ABOUT THIS TASK:
The answer is every line in the data below that contains the word "pushed".

DATASET:

[Start of Attachment]

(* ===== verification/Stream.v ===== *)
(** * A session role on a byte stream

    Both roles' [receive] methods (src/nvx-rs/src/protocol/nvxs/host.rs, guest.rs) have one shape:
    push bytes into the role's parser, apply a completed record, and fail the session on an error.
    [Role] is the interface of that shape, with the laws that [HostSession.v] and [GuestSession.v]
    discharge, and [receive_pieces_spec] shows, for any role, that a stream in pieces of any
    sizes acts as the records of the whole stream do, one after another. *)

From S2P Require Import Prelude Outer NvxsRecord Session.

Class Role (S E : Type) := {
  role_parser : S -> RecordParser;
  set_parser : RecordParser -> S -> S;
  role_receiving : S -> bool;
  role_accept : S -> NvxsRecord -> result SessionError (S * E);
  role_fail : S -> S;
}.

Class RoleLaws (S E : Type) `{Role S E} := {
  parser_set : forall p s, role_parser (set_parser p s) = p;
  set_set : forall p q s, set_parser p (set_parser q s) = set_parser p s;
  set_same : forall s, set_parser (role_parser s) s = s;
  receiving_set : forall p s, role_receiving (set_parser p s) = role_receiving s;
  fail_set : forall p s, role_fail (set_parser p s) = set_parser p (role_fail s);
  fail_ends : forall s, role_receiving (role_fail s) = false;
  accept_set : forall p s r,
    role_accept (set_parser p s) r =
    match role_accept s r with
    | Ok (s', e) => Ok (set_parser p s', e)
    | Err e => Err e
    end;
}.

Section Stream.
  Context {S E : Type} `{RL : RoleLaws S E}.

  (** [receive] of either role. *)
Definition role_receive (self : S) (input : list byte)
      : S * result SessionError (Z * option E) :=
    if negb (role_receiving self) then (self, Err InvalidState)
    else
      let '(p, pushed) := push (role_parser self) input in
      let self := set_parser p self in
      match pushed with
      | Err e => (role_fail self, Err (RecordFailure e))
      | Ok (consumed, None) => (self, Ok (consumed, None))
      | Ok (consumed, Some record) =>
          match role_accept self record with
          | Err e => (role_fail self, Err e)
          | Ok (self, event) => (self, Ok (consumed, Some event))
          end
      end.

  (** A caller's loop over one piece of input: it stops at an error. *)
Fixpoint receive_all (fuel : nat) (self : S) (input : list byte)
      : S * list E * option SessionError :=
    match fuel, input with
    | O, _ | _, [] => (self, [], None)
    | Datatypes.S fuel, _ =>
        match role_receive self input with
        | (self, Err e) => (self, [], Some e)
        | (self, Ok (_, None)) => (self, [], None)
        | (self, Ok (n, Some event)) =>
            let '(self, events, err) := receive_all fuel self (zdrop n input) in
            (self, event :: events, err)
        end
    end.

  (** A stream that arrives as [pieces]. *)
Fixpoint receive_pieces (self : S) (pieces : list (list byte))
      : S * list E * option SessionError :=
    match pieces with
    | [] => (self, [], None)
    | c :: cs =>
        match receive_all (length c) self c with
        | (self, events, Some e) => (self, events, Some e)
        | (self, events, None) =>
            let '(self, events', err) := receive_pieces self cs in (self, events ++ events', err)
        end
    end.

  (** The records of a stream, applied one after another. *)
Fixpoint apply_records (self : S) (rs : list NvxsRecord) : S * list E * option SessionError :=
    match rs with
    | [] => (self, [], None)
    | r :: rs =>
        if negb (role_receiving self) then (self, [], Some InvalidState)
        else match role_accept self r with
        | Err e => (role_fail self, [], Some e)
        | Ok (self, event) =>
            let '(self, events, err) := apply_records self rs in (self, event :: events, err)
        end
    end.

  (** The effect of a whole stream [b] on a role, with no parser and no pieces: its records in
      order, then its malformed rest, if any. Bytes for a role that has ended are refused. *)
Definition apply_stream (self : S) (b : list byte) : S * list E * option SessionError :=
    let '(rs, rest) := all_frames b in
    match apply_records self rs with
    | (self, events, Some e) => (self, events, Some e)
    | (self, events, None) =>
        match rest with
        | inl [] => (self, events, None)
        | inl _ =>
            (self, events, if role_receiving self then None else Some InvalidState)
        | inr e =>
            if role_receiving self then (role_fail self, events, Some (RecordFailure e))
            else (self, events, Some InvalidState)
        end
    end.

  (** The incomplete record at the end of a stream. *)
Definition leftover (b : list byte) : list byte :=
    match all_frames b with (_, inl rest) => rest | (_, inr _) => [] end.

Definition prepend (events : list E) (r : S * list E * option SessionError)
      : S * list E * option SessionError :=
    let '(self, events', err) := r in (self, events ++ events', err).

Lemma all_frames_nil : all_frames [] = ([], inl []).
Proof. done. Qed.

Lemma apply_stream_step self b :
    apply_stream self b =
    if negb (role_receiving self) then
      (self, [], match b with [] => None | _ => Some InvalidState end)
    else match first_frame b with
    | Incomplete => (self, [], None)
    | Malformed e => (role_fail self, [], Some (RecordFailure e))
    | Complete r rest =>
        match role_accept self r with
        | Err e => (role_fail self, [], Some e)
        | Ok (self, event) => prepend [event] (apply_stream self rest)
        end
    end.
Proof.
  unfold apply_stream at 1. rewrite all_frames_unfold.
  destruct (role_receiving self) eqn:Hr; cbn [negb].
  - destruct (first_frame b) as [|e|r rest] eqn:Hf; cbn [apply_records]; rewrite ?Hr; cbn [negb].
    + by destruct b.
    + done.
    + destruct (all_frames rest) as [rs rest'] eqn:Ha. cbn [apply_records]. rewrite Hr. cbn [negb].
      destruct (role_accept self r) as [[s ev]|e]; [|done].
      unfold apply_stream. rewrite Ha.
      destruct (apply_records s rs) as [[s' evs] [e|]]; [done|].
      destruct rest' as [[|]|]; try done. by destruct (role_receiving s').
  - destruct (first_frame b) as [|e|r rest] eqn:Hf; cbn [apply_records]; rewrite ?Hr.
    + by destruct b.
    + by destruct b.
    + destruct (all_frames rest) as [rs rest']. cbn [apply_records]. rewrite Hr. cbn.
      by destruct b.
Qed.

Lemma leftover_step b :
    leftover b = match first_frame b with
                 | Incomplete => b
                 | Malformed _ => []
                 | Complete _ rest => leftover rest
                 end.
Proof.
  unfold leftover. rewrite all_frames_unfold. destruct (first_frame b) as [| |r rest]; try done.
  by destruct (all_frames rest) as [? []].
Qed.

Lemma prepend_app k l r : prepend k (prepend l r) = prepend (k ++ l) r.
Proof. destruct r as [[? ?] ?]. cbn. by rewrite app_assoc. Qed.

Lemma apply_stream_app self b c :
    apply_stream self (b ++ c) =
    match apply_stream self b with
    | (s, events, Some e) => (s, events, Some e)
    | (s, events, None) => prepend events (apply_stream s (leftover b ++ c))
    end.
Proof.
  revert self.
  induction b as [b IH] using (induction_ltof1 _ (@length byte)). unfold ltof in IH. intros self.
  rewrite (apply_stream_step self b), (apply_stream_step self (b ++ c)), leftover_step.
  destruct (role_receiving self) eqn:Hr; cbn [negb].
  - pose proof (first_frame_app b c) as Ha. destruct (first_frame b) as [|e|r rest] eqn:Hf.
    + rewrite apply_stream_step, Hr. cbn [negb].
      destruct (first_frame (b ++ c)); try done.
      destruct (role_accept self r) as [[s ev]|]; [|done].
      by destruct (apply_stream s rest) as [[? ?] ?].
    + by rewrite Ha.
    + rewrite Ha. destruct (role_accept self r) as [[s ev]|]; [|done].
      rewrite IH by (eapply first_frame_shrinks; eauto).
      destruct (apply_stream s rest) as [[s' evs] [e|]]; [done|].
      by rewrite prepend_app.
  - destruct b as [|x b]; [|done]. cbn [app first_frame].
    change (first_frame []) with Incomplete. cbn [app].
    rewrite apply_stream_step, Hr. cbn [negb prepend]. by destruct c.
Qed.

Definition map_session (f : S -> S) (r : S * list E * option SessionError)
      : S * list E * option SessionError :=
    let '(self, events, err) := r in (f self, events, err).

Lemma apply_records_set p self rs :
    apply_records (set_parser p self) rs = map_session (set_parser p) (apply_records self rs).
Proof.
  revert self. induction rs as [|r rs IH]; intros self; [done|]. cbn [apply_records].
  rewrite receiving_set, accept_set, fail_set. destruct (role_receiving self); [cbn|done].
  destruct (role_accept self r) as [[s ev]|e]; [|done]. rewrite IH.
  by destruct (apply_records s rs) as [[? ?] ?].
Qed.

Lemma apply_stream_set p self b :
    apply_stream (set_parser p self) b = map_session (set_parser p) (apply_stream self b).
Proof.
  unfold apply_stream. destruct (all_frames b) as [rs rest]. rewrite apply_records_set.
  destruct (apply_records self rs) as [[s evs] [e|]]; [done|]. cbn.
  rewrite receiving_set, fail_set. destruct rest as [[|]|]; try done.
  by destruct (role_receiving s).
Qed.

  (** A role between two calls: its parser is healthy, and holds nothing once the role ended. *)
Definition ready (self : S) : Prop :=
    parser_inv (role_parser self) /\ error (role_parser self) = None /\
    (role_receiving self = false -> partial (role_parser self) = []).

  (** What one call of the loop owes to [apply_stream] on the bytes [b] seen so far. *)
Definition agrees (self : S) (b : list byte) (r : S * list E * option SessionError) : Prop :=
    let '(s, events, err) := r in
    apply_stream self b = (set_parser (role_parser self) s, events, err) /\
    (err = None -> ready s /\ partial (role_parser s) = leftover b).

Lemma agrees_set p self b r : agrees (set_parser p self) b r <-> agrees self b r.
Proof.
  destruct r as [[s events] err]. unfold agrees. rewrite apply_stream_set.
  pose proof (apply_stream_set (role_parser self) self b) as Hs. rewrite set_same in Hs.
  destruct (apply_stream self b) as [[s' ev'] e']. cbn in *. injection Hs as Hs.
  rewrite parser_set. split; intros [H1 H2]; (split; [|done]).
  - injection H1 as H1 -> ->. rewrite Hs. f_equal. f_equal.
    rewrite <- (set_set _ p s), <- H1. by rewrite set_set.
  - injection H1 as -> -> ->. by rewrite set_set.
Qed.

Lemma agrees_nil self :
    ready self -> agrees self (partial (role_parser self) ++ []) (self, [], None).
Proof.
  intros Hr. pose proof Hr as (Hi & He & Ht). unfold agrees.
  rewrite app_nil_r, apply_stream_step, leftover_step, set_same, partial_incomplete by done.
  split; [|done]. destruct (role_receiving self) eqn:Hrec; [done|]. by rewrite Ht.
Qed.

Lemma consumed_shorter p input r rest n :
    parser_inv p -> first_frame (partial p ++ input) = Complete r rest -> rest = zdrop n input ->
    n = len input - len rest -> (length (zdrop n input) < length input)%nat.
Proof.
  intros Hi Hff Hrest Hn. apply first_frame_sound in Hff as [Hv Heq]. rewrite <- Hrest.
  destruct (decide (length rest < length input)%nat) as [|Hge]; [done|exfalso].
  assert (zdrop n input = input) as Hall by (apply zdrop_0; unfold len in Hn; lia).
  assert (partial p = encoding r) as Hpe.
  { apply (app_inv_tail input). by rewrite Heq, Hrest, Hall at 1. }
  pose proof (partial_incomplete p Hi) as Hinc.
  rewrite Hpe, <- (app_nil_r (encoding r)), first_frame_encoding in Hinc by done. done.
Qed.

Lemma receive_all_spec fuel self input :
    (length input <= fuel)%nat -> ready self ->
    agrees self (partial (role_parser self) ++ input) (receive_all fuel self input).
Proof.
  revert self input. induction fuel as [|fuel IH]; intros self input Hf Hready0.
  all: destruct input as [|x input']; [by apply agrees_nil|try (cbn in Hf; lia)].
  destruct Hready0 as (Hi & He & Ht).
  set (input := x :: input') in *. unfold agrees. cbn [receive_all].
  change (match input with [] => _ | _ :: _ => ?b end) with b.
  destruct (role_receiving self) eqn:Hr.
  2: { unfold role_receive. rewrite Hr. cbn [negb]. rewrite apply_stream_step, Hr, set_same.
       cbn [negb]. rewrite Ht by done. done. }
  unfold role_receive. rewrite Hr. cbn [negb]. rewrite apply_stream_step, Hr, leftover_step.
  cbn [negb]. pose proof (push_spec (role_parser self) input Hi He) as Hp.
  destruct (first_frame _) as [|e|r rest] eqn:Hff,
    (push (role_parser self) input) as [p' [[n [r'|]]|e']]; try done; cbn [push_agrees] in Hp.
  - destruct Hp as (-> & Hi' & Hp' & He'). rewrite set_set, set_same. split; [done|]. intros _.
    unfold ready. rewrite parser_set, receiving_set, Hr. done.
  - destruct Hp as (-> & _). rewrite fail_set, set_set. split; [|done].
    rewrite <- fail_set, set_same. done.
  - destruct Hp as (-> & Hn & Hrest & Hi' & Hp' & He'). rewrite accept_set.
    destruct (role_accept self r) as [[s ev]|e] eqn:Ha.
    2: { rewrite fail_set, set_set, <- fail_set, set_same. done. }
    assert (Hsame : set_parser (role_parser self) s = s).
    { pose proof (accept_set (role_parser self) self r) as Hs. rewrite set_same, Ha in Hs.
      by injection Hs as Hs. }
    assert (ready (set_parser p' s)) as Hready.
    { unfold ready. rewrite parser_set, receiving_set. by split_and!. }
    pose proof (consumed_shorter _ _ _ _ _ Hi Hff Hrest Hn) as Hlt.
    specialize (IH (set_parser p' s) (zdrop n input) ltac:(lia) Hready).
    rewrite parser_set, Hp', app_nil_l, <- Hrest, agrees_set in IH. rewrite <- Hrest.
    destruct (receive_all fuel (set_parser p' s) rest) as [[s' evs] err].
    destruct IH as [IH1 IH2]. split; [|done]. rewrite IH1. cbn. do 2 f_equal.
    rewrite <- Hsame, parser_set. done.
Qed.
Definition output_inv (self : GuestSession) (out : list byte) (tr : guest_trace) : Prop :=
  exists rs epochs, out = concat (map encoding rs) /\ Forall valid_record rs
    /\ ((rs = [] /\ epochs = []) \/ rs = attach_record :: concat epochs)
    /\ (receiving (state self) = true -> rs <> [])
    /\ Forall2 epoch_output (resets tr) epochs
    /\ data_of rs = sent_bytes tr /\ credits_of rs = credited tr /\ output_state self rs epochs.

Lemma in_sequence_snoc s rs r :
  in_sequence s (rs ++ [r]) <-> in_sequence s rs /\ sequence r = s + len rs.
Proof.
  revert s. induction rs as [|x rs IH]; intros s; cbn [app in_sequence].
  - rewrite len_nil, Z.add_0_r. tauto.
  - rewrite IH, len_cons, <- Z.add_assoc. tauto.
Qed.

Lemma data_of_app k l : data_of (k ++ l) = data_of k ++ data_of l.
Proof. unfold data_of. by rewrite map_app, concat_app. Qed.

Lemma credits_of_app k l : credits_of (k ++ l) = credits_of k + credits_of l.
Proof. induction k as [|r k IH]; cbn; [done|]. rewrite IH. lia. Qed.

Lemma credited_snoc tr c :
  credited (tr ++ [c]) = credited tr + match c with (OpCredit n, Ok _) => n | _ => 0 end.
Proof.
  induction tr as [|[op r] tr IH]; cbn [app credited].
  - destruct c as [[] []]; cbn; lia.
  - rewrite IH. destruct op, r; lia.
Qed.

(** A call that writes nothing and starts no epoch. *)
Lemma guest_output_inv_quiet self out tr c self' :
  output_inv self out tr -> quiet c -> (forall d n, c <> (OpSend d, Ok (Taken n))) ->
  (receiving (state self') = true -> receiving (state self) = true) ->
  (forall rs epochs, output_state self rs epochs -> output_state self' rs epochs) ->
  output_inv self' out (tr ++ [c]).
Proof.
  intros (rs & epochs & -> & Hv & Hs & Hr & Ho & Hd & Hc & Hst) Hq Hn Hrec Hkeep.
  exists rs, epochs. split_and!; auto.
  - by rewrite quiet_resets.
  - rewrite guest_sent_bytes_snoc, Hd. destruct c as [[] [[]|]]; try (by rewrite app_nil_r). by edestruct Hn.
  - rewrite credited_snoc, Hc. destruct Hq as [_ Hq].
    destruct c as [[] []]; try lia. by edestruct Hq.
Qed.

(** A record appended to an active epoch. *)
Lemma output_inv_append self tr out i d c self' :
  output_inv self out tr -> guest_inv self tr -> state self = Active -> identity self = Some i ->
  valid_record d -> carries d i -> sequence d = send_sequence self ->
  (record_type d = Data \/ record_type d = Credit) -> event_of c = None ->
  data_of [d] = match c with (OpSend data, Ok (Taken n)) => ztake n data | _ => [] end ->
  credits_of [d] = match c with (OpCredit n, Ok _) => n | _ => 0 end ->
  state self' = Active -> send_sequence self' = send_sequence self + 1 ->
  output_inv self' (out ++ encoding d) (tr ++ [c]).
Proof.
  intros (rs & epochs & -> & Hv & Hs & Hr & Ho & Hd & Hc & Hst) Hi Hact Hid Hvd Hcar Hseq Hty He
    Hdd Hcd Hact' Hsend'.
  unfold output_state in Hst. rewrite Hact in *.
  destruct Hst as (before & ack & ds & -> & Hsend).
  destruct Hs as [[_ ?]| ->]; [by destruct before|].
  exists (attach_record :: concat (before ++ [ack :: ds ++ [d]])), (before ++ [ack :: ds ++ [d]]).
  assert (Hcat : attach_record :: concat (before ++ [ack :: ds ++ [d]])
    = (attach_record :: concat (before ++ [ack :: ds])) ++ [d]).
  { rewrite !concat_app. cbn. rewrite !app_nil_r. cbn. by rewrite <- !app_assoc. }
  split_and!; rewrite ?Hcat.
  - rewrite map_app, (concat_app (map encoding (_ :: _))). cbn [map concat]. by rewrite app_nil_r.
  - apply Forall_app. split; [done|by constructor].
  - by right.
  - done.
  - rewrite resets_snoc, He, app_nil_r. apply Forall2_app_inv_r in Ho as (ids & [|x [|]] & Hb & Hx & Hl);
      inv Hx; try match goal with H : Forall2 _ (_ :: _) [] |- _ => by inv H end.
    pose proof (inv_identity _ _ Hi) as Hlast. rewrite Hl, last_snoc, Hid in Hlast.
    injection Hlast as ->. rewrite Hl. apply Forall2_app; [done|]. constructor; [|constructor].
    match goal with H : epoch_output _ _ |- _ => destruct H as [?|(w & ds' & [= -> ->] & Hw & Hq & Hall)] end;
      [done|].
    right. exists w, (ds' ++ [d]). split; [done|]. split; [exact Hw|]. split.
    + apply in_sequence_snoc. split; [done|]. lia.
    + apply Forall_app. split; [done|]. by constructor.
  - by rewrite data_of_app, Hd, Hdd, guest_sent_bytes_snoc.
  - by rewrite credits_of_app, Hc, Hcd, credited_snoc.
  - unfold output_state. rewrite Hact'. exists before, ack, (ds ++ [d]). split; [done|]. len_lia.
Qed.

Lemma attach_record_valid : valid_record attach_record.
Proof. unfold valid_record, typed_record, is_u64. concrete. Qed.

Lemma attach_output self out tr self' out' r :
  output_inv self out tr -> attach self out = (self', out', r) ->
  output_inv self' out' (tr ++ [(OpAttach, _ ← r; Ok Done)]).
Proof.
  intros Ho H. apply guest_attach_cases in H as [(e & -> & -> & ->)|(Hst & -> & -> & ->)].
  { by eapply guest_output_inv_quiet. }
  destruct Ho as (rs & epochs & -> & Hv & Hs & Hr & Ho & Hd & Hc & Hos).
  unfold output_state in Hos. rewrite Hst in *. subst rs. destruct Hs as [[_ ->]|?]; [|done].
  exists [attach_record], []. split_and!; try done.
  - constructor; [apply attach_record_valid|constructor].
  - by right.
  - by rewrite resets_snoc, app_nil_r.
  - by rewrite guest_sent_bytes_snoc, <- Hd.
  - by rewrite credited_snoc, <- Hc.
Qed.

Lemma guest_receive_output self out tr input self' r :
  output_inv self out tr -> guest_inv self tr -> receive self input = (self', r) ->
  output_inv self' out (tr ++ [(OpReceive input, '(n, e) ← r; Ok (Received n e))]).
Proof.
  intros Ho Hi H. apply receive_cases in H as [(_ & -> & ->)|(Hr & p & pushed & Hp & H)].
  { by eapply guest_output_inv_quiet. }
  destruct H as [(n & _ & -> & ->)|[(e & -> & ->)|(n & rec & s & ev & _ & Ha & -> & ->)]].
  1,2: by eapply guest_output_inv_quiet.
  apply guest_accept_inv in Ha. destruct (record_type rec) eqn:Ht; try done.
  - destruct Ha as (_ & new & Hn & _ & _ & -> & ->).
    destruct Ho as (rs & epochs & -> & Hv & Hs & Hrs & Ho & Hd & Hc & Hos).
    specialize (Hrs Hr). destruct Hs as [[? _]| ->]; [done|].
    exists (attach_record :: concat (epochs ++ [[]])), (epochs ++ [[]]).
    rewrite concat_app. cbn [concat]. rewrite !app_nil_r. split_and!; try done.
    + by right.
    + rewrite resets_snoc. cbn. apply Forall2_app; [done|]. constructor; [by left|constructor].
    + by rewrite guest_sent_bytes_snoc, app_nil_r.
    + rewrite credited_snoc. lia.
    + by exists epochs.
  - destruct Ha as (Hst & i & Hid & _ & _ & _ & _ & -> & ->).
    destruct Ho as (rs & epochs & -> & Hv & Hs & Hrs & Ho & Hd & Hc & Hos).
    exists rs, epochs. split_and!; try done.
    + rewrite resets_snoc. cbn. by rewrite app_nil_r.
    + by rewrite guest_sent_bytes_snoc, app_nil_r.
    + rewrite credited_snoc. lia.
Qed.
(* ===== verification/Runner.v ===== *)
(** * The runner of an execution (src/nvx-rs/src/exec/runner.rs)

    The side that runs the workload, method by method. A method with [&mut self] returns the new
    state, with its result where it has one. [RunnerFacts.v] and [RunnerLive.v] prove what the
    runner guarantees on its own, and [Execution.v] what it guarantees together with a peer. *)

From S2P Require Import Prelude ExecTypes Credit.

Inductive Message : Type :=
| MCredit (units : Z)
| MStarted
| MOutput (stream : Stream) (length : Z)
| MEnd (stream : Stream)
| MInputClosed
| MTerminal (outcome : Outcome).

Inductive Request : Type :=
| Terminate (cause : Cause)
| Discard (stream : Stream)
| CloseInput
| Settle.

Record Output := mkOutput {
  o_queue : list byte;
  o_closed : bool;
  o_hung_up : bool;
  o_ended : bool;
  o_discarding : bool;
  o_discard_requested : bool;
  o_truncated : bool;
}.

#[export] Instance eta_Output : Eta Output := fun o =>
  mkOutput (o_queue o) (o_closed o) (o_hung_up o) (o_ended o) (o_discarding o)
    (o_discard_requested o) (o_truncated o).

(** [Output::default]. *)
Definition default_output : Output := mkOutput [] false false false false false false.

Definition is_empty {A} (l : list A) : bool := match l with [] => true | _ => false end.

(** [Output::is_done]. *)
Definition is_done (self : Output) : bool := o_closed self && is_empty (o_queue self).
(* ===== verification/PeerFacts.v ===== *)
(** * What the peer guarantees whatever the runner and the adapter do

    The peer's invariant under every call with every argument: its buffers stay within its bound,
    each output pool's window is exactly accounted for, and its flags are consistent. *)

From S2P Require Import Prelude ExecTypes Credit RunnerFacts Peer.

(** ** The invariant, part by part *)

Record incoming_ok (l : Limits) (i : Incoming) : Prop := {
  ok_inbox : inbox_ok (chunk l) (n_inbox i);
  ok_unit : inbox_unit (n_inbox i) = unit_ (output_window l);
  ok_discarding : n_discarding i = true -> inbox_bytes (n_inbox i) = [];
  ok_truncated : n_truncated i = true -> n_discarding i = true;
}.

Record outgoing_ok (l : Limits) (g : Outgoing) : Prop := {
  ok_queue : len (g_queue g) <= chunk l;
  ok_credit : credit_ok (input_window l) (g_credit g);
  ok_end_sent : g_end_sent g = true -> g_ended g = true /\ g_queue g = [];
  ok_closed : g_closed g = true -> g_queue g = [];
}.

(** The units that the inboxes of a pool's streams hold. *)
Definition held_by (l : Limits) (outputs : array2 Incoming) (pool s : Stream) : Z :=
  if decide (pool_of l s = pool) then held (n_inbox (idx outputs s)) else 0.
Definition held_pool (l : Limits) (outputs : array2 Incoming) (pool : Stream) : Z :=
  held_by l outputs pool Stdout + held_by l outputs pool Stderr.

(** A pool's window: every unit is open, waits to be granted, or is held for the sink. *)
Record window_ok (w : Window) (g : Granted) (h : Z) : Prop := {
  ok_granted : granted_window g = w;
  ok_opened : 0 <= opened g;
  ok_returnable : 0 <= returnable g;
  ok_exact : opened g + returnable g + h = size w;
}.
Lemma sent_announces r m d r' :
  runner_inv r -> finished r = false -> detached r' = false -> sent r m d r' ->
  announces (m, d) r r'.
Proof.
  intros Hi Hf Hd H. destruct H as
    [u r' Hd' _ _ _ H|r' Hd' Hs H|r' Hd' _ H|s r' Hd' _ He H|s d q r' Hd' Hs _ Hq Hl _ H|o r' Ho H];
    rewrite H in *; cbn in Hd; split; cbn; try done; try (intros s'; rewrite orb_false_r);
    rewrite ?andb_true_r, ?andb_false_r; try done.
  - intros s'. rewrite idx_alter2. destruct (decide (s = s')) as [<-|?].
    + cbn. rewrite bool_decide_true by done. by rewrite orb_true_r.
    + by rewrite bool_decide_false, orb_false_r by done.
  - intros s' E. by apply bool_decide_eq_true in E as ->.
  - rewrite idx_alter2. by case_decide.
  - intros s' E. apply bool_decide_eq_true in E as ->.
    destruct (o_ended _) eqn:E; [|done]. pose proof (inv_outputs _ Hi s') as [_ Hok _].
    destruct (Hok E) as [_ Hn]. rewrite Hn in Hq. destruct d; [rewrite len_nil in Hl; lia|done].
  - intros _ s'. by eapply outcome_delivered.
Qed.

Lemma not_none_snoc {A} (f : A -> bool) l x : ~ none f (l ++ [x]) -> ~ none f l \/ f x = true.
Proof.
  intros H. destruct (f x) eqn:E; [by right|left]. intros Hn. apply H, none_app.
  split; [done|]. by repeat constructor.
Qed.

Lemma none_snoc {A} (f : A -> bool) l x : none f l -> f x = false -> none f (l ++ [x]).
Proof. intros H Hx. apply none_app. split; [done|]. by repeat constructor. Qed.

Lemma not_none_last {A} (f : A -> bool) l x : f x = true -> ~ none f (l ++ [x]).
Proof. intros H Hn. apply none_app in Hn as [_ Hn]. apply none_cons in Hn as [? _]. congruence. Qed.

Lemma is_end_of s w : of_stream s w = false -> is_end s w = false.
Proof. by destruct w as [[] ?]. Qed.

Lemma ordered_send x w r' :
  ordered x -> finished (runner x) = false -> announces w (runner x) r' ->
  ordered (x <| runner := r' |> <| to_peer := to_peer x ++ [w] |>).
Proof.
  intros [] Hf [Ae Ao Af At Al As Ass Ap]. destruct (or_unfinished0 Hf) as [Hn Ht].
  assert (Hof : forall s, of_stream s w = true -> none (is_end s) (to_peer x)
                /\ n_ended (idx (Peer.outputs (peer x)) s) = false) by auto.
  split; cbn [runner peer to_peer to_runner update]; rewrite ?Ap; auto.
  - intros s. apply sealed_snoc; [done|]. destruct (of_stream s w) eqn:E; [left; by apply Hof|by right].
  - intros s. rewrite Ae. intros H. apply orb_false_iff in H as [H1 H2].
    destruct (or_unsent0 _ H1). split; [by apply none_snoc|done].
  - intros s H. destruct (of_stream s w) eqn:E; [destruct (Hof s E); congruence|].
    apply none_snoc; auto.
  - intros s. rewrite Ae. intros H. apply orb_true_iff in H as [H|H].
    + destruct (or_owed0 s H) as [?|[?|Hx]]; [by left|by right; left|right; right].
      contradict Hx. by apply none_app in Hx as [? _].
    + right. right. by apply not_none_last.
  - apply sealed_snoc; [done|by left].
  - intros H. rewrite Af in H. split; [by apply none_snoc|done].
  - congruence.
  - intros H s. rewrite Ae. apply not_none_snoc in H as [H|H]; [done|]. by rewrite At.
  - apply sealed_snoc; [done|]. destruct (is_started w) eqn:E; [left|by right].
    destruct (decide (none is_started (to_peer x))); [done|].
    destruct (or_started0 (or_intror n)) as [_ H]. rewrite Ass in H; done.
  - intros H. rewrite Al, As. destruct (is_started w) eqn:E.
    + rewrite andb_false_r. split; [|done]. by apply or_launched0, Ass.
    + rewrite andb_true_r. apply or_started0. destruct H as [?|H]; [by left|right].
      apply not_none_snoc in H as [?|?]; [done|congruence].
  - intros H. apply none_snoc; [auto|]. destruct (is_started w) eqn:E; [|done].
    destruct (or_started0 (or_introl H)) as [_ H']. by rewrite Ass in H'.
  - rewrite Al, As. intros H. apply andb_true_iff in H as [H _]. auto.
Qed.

[End of Attachment]

RESULT OF THE TASK:
      let '(p, pushed) := push (role_parser self) input in
      match pushed with
  intros Ho Hi H. apply receive_cases in H as [(_ & -> & ->)|(Hr & p & pushed & Hp & H)].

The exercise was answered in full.